● Task item
Within the entries below, every line containing "done" is to be copied.

_____

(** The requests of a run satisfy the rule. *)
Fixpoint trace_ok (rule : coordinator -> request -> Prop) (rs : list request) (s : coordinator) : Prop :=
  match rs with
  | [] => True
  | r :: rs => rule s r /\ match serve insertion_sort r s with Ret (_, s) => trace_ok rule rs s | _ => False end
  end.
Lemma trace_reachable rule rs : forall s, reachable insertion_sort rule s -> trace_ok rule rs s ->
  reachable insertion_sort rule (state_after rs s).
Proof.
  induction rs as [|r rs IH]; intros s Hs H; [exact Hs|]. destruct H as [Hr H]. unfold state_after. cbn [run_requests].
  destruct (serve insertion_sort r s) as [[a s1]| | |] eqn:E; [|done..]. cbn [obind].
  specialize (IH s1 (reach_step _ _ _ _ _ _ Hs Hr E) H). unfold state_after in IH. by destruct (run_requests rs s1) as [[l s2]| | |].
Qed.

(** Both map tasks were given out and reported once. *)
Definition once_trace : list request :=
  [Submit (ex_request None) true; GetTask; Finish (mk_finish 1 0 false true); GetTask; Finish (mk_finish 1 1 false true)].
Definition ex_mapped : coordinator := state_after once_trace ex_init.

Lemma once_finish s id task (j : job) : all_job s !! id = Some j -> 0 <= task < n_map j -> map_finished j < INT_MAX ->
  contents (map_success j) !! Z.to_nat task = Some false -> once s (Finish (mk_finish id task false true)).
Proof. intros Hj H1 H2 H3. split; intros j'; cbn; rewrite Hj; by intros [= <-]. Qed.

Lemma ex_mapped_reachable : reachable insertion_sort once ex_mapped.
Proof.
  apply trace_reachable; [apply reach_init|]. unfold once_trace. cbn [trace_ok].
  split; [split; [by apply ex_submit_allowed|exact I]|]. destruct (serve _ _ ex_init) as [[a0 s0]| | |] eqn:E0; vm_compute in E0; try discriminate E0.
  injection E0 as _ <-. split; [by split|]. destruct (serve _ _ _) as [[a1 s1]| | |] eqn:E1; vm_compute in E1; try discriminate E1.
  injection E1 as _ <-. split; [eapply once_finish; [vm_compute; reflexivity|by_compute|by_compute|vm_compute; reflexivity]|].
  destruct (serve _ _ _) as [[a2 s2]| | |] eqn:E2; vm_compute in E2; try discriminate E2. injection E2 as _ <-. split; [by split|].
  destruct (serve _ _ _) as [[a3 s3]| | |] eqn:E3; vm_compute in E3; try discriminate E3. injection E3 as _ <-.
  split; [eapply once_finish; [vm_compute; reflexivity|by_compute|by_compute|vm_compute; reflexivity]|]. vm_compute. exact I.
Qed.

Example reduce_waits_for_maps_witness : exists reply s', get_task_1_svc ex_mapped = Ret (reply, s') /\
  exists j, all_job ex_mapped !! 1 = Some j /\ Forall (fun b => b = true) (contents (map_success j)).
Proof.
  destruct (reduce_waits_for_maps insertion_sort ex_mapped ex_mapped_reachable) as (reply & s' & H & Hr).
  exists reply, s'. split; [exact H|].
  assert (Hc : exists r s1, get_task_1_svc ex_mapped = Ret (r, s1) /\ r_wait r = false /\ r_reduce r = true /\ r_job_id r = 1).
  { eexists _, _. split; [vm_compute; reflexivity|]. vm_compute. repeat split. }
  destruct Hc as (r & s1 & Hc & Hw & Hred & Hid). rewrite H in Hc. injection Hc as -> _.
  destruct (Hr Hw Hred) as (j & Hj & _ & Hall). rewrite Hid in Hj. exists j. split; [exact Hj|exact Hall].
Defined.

_____

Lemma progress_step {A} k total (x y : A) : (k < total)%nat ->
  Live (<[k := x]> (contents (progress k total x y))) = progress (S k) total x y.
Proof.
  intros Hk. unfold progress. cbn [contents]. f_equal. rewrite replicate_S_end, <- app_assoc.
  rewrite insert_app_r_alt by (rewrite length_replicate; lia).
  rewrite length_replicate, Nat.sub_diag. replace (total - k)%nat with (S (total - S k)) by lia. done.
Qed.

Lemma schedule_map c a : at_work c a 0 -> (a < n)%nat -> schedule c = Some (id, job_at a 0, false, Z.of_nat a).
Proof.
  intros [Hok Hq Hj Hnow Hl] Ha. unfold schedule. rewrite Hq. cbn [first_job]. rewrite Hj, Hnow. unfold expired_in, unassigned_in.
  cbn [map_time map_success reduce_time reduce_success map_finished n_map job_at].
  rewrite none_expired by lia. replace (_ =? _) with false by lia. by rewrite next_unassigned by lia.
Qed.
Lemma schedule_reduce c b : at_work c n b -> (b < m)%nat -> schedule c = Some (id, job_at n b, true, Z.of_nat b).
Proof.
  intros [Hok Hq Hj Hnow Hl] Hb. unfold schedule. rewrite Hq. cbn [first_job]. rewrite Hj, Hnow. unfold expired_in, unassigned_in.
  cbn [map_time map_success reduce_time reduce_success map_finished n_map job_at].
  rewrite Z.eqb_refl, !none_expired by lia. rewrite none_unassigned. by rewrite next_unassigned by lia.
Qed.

_____

● Answer to this exercise
  destruct (serve insertion_sort r s) as [[a s1]| | |] eqn:E; [|done..]. cbn [obind].
  rewrite length_replicate, Nat.sub_diag. replace (total - k)%nat with (S (total - S k)) by lia. done.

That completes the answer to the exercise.